Maria glanced at him, fully aware that he was trying to annoy her again, but she didn’t say anything.
“I believe he mentioned ‘The Three Musketeers,’” the colonel continued. “But he didn’t say who the third one was.”
Maria made no reply to that, either. She was looking at the houses they rode past. There was someone sitting on nearly every porch, all of them watching, waiting to see what indignity would be inflicted upon them next, and all of them trying to decipher the meaning of Maria Markham’s letting herself be seen in the company of the new Yankee colonel.
Again.
“Have courage, Miss Markham,” he said.
“I have no reason to fear,” she said pointedly, and she might have meant it if they were not nearing the Kinnard house. Acacia Kinnard ran this town—at least when it came to social matters. Her husband was a man of property and influence—money—even in these hard times. And whenever she snubbed another woman, that woman’s social invitations ended.
“Maria!” Mrs. Kinnard called from her second-story porch. “Is the curfew lifted?”
“No, Mrs. Kinnard. I have permission to see about Suzanne Canfield.”
“Indeed,” Mrs. Kinnard said, obviously pleased. “Well done, Maria!”
“Would you like to visit with this lady a bit?” Colonel Woodard asked under his breath.

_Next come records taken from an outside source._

(** The account of the owner. *)
Definition ref_account : address := proxy_at ref_factory ref_owner.

Lemma ref_chain1_reachable : reachable ref_net ref_code ref_factory ref_admin ref_factory_key ref_chain1.
Proof. apply reachable_settle, reachable_deployed. Qed.

Example ref_chain1_accounts :
  (key_of <$> accounts ref_chain1 !! ref_account) = Some ref_seed
  ∧ (owner_of <$> accounts ref_chain1 !! ref_account) = Some ref_owner.
Proof. by vm_compute. Qed.

(** A solve signed with the account's key. *)
Definition ref_solve : SolveArgs :=
  mk_SolveArgs [] [mk_FromArgs (x00 : @Asset ref_assets) (be_split 32 5) (zeros 32)]
    (replicate 20 x0d) [x01; x02] (be_split 16 77).
Definition ref_solve_cd : bytes :=
  match sign_solve_args ref_seed ref_solve with
  | Ok s => Args_to_vec (Args_Solve [s])
  | _ => []
  end.
Definition ref_run2 : outcome (Z * bytes * chain) :=
  invoke (good_env 4) ref_account ref_relayer ref_solve_cd ref_chain1.

Example ref_run2_succeeds : succeeded ref_run2 = true.
Proof. by vm_compute. Qed.

(** ** Witnesses *)

(** A run known to succeed has a result. *)
Lemma succeeded_run (o : outcome (Z * bytes * chain)) :
  succeeded o = true → ∃ out c, o = Ok (0, out, c).
Proof. destruct o as [[[[| |] out] c]| | |]; try done. eauto. Qed.

Lemma request_roundtrip_witness :
  Args_deserialize (Args_to_vec (Args_FreshBackwards ref_fresh) ++ [x2a])
  = Some (Args_FreshBackwards ref_fresh, [x2a]).
Proof.
  refine (proj1 (request_roundtrip ref_account ref_relayer ref_net (Args_FreshBackwards ref_fresh)
                   [x2a] _)).
  unfold wf_request, wf_FreshBackwards. split_and!; try done; constructor.
Defined.

(** The chain after the solve, and the call of its target there. *)
Definition ref_chain2 : chain := settle ref_run2 ref_chain1.
Definition ref_target_call : call :=
  mk_call safe_call_unit (replicate 20 x0d) [x01; x02] U_ZERO u64_MAX.

Lemma ref_chain2_reachable : reachable ref_net ref_code ref_factory ref_admin ref_factory_key ref_chain2.
Proof. apply reachable_settle, ref_chain1_reachable. Qed.

Lemma ref_target_called : events ref_chain2 !! 6%nat = Some (Called ref_account ref_target_call).
Proof. by vm_compute. Qed.

Lemma account_calls_authorised_witness :
  ∃ acc, accounts ref_chain2 !! ref_account = Some acc
       ∧ authorised ref_net acc ref_account (take 6 (events ref_chain2)) ref_target_call.
Proof.
  apply (account_calls_authorised ref_net ref_code ref_factory ref_admin ref_factory_key ref_chain2
           (take 6 (events ref_chain2)) ref_account ref_target_call (drop 7 (events ref_chain2))
           ref_deployment ref_chain2_reachable).
  symmetry. exact (take_drop_middle _ _ _ ref_target_called).
Defined.

(** The solve, as decoded. *)
Definition ref_solve_args : Args :=
  match sign_solve_args ref_seed ref_solve with Ok s => Args_Solve [s] | _ => Args_Version end.

Lemma ref_solve_decodes : Args_deserialize ref_solve_cd = Some (ref_solve_args, []).
Proof. vm_compute. reflexivity. Qed.

Lemma ref_solve_timestamp : U_from (be_split 16 77) ∈ timestamps_of ref_solve_args.
Proof. apply (bool_decide_unpack _). vm_compute. exact I. Qed.

(** The solve cannot be sent again. *)
Lemma timestamp_works_once_witness :
  succeeded (invoke (good_env 4) ref_account ref_relayer ref_solve_cd ref_chain2) = false.
Proof.
  destruct (succeeded_run _ ref_run2_succeeds) as (out & c & E).
  unfold ref_chain2. rewrite E.
  exact (timestamp_works_once ref_net ref_code ref_factory ref_admin ref_factory_key ref_chain1
           (good_env 4) ref_account ref_relayer ref_solve_cd _ _ _ _ [] (good_env 4) ref_relayer
           ref_solve_cd _ _ _ ref_deployment ref_chain1_reachable E ref_solve_decodes
           ref_solve_timestamp ref_solve_decodes ref_solve_timestamp).
Defined.

(** Whoever has called an account is neither owner nor administrator of one. *)
Definition bystander (m : gmap address account) (e : Chain.event) : bool :=
  match e with
  | Invoked _ who _ | Foreign _ who _ =>
      forallb (λ x, negb (bool_decide (who = owner_of x.2)) && negb (bool_decide (who = admin_of x.2)))
        (map_to_list m)
  | _ => true
  end.

Lemma bystanders_unmoved m a l : forallb (bystander m) l = true → unmoved m a l.
Proof.
  intros Hl b acc _ Hb (who & cd & Hin & Hw).
  assert (bystander m (Invoked b who cd) = true) as Hby.
  { destruct Hin as [Hin|Hin]; apply list_elem_of_In in Hin;
      exact (proj1 (forallb_forall _ _) Hl _ Hin). }
  assert (In (b, acc) (map_to_list m)) as Hm
    by by apply list_elem_of_In, elem_of_map_to_list.
  pose proof (proj1 (forallb_forall _ _) Hby _ Hm) as Hne. cbn in Hne.
  apply andb_true_iff in Hne as [Ho%negb_true_iff%bool_decide_eq_false
                                Ha%negb_true_iff%bool_decide_eq_false].
  destruct Hw as [[_ ?]|(_ & ? & _)]; contradiction.
Qed.

Definition ref_solve_inv : invocation := Inv ref_account ref_relayer ref_solve_cd (good_env 4).

Lemma ref_bystanders :
  (forallb (bystander (accounts ref_chain1)) (events (invoke_all [ref_solve_inv] ref_chain1)),
   bool_decide (is_Some (accounts ref_chain1 !! ref_account))) = (true, true).
Proof. vm_compute. reflexivity. Qed.

(** The account's data after the solve. *)
Lemma accounts_keep_witness :
  ∃ acc acc', accounts ref_chain1 !! ref_account = Some acc
    ∧ accounts (invoke_all [ref_solve_inv] ref_chain1) !! ref_account = Some acc'
    ∧ key_of acc' = key_of acc.
Proof.
  destruct (proj1 (bool_decide_eq_true _) (f_equal snd ref_bystanders)) as [acc E].
  destruct (accounts_keep ref_net ref_code ref_factory ref_admin ref_factory_key ref_chain1
              ref_account acc [ref_solve_inv] ref_deployment ref_chain1_reachable E
              (bystanders_unmoved _ _ _ (f_equal fst ref_bystanders)))
    as (_ & acc' & E' & _ & Hk & _).
  exact (ex_intro _ acc (ex_intro _ acc' (conj E (conj E' Hk)))).
Defined.

Lemma ref_run1_succeeds :
  succeeded (invoke ref_fresh_env ref_factory ref_relayer ref_fresh_cd ref_chain0) = true.
Proof. by vm_compute. Qed.

Lemma ref_fresh_decodes : Args_deserialize ref_fresh_cd = Some (Args_FreshBackwards ref_fresh, []).
Proof. vm_compute. reflexivity. Qed.

Lemma new_account_made_witness :
  fresh_signed ref_fresh ∧ accounts ref_chain0 !! ref_account = None.
Proof.
  destruct (succeeded_run _ ref_run1_succeeds) as (out & c & E).
  destruct (new_account_made ref_net ref_code ref_factory ref_admin ref_factory_key ref_chain0
              ref_fresh_env ref_factory ref_relayer ref_fresh_cd out c ref_fresh []
              ref_deployment (reachable_deployed _ _ _ _ _) E ref_fresh_decodes) as (Hs & Hn & _).
  exact (conj Hs Hn).
Defined.

(** A gas payment without solves, signed with the account's key. *)
Definition ref_gas : SolveV3Args := mk_SolveV3Args [] (x00 : @Asset ref_assets) 9 None.
Definition ref_gas_sig : bytes :=
  sha512_Sum512 (hex_EncodeToString (sha512_Sum512 (enc b_SolveV3Args ref_gas))).
Definition ref_gas_cd : bytes := Args_to_vec (Args_SolveV3 ref_gas ref_gas_sig).

Lemma ref_gas_wf : wf_SolveV3Args ref_gas.
Proof.
  split; [done|]. split; [constructor|]. split; [|exact I]. unfold wf_u64. cbn. lia.
Qed.

Lemma ref_gas_runs : runs (accounts ref_chain1) ref_account ref_relayer ref_gas_cd = true.
Proof. by vm_compute. Qed.

Lemma ref_gas_outside : asset_outside ref_net (accounts ref_chain1) (x00 : @Asset ref_assets).
Proof. eexists. split; [exact eq_refl|by vm_compute]. Qed.

Lemma solve_v3_replays_witness :
  ∃ acc,
    invoke_all (replicate 3 (Inv ref_account ref_relayer ref_gas_cd (good_env 1))) ref_chain1
    = logged ref_chain1
        (concat (replicate 3 [Invoked ref_account ref_relayer ref_gas_cd;
                              Called ref_account (gas_payment ref_net acc ref_gas)])).
Proof.
  destruct (accounts ref_chain1 !! ref_account) as [acc|] eqn:E.
  - exists acc.
    refine (solve_v3_replays ref_net ref_code ref_account ref_relayer ref_gas ref_gas_sig ref_chain1
              acc 3 _ _ eq_refl eq_refl ref_gas_outside _ E ref_gas_runs).
    + exact ref_gas_wf.
    + vm_compute. reflexivity.
    + vm_compute. reflexivity.
  - exfalso. apply (f_equal (λ o, bool_decide (is_Some o))) in E. vm_compute in E. discriminate E.
Defined.

(** *** A mint from the server to the account *)

(** The chain where the caller's account is an account with the server's
    key. *)
Definition ref_mint_account : address := GetClientAddr (ref_addr x0f) (ref_addr x07).
Definition ref_mint_acc : account :=
  mk_account None (UpgradeableProxy_constructor ref_code ref_admin ref_seed).
Definition ref_mint_chain : chain := mk_chain {[ ref_mint_account := ref_mint_acc ]} [].

Lemma ref_mint_outside : asset_outside ref_net (accounts ref_mint_chain) AssetUsdc.
Proof. eexists. split; [exact eq_refl|by vm_compute]. Qed.

Lemma ref_permit_wf : model.wf_Permit ref_permit.
Proof. done. Qed.

Lemma ref_mint_runs b : runs (accounts ref_mint_chain) ref_mint_account (ref_addr x05) b = true.
Proof. by vm_compute. Qed.

Lemma ref_mint_can_solve solve :
  mint_spec AssetUsdc ref_market ref_outcome (lit "1000000") [] (ref_addr x07) (Some ref_permit)
    (lit "1700000000000") solve →
  can_solve ref_net ref_mint_account ref_mint_chain ref_mint_acc [solve].
Proof.
  intros (o & a & m & ref & ts & p & cd & _ & _ & Hm & _ & Hts & Hp & _ & ->).
  apply strToAddr_Ok in Hm. vm_compute in Hm, Hts. injection Hm as <-. injection Hts as <-.
  destruct p as [p|]; [|done]. destruct Hp as [Hp _].
  split; [apply lookup_singleton_eq|by vm_compute|by apply Forall_singleton|apply NoDup_singleton|].
  apply Forall_singleton. split; [by vm_compute|]. split_and!; cbn [SolveArgs_Permit SolveArgs_From].
  - apply Forall_singleton. rewrite Hp. exact ref_mint_outside.
  - apply Forall_singleton. split; [exact ref_mint_outside|apply zeros_length].
  - by vm_compute.
Qed.

Lemma mint_executed_witness :
  ∃ solve b,
    mint_spec AssetUsdc ref_market ref_outcome (lit "1000000") [] (ref_addr x07) (Some ref_permit)
      (lit "1700000000000") solve
    ∧ executed ref_net ref_code ref_mint_account (ref_addr x05) (ref_addr x07) (ref_addr x07)
        ref_mint_acc b ref_mint_chain [solve].
Proof.
  destruct (is_ok_run _ ref_mint_Ok) as (hash & w' & E).
  destruct (mint_executed ref_seed ref_net ref_code ref_resolver ref_user ref_model_mint None
              ref_world w' hash eq_refl ref_permit_wf eq_refl E eq_refl)
    as (eoa & solve & b & tx & signed & Heoa & Hs & _ & _ & _ & _ & Hx).
  injection Heoa as <-. exists solve, b. split; [exact Hs|].
  apply Hx; [exact (ref_mint_can_solve solve Hs)|vm_compute; reflexivity|].
  exact (ref_mint_runs b).
Defined.

(** *** A creation from the server to the factory *)

Definition ref_signed_create : model.CreateAccount :=
  model.mk_CreateAccount ref_market 28 (hex_EncodeToString (zeros 12 ++ ref_addr x05)) ref_word32 None.

Lemma ref_signed_create_Ok :
  is_ok (CreateAccountExec ref_resolver ref_no_ctx ref_signed_create (Some ref_model_mint) None
           ref_world).1 = true.
Proof. vm_compute. reflexivity. Qed.

Definition ref_maker : account :=
  mk_account None (UpgradeableProxy_constructor ref_code ref_admin ref_factory_key).
Definition ref_maker_chain : chain := mk_chain {[ ref_addr x0f := ref_maker ]} [].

“Good heaven’s no,” Maria said in alarm. “I must see about Suzanne,” she added. Knowing Acacia Kinnard, she would want Maria to expand on her success and arrange for all the Kinnard family and friends to escape the curfew, as well.

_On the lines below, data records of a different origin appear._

(** What [match_number] accepts: a prefix of number characters that starts
    with a digit, or with "-" and a digit. *)
Lemma match_number_split (s t r : pystr) :
  match_number s = Some (t, r) ->
  s = t ++ r /\ forallb numchar t = true /\
  exists d t', is_digit d = true /\ (t = d :: t' \/ t = 45 :: d :: t').
Proof.
  unfold match_number. intro H.
  destruct (scan_sign s) as [sg s1] eqn:Hs.
  destruct (scan_int s1) as [[ip s2]|] eqn:Hi; [|discriminate].
  destruct (scan_frac s2) as [fp s3] eqn:Hf.
  destruct (scan_exp s3) as [ep s4] eqn:He.
  injection H as <- <-.
  destruct (scan_sign_split _ _ _ Hs) as [-> Hsg].
  destruct (scan_int_split _ _ _ Hi) as (-> & Hip & d & ip' & ->).
  destruct (scan_frac_split _ _ _ Hf) as [-> Hfp].
  destruct (scan_exp_split _ _ _ He) as [-> Hep].
  cbn [forallb] in Hip. apply andb_true_iff in Hip as [Hd Hip'].
  split; [rewrite !app_assoc; reflexivity|]. split.
  - assert (numchar d = true) as Hdn by (unfold numchar; rewrite Hd; reflexivity).
    destruct Hsg as [->| ->]; cbn [app forallb];
      rewrite !forallb_app, Hfp, Hep, (digits_numchars ip' Hip'), Hdn; reflexivity.
  - exists d, (ip' ++ fp ++ ep). split; [exact Hd|].
    destruct Hsg as [->| ->]; [left|right]; reflexivity.
Qed.

Lemma iterencode_arr (lvl : nat) (x : json) (xs : list json) :
  iterencode lvl (JArr (x :: xs))
  = 91 :: newline_indent (S lvl) ++ iterencode (S lvl) x ++ enc_items (S lvl) xs
       ++ newline_indent lvl ++ [93].
Proof.
  cbn [iterencode]. do 3 f_equal. f_equal.
  induction xs as [|y ys IH]; [reflexivity|]. cbn [enc_items]. rewrite <- IH. reflexivity.
Qed.

Lemma iterencode_obj (lvl : nat) (k : pystr) (x : json) (kvs : list (pystr * json)) :
  iterencode lvl (JObj ((k, x) :: kvs))
  = 123 :: newline_indent (S lvl) ++ encode_basestring_ascii k ++ [58; 32]
        ++ iterencode (S lvl) x ++ enc_members (S lvl) kvs ++ newline_indent lvl ++ [125].
Proof.
  cbn [iterencode]. do 5 f_equal. f_equal.
  induction kvs as [|[k' y] ys IH]; [reflexivity|]. cbn [enc_members]. rewrite <- IH. reflexivity.
Qed.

“I do hope the Ladies’ Literary Society will be able to meet soon,” Mrs. Kinnard called as if on cue. “I so miss our readings. I was truly looking forward to hearing about the Scottish chiefs. Do you know when the curfew will be lifted, Maria?”
“No,” Maria answered, in spite of the fact that the question was by no means directed to her.
“Friday, ma’am,” Colonel Woodard said, taking the hint.
“Friday! Are you certain?”
“I am, ma’am. That is, if there are no further…incidents. We will return to the previous rules and curfew—10:00 p.m.”
“Excellent, Maria!” she called, as if Maria had been the one who made the announcement. “I believe the next meeting—Saturday—will be at your house.”
“No, I don’t think—” Maria began.
“Your house, Maria,” Mrs. Kinnard said firmly. “At the usual time. And I trust your father will want to join us. Gentlemen are always welcome.”
Maria tried to hide her exasperation and waved goodbye instead of answering. A Ladies’ Literary Society gathering was the absolute last thing she needed.
“I hope you are satisfied,” she said to the colonel.
“Being helpful always gives one a certain…satisfaction,” he said.
“You were not helpful, sir,” Maria assured him.
“I don’t believe it would be appropriate to continue the stricter curfew so that you don’t have to entertain the literary society.”
“You haven’t met the literary society,” Maria said, glancing in his direction. To her great surprise the man very nearly smiled.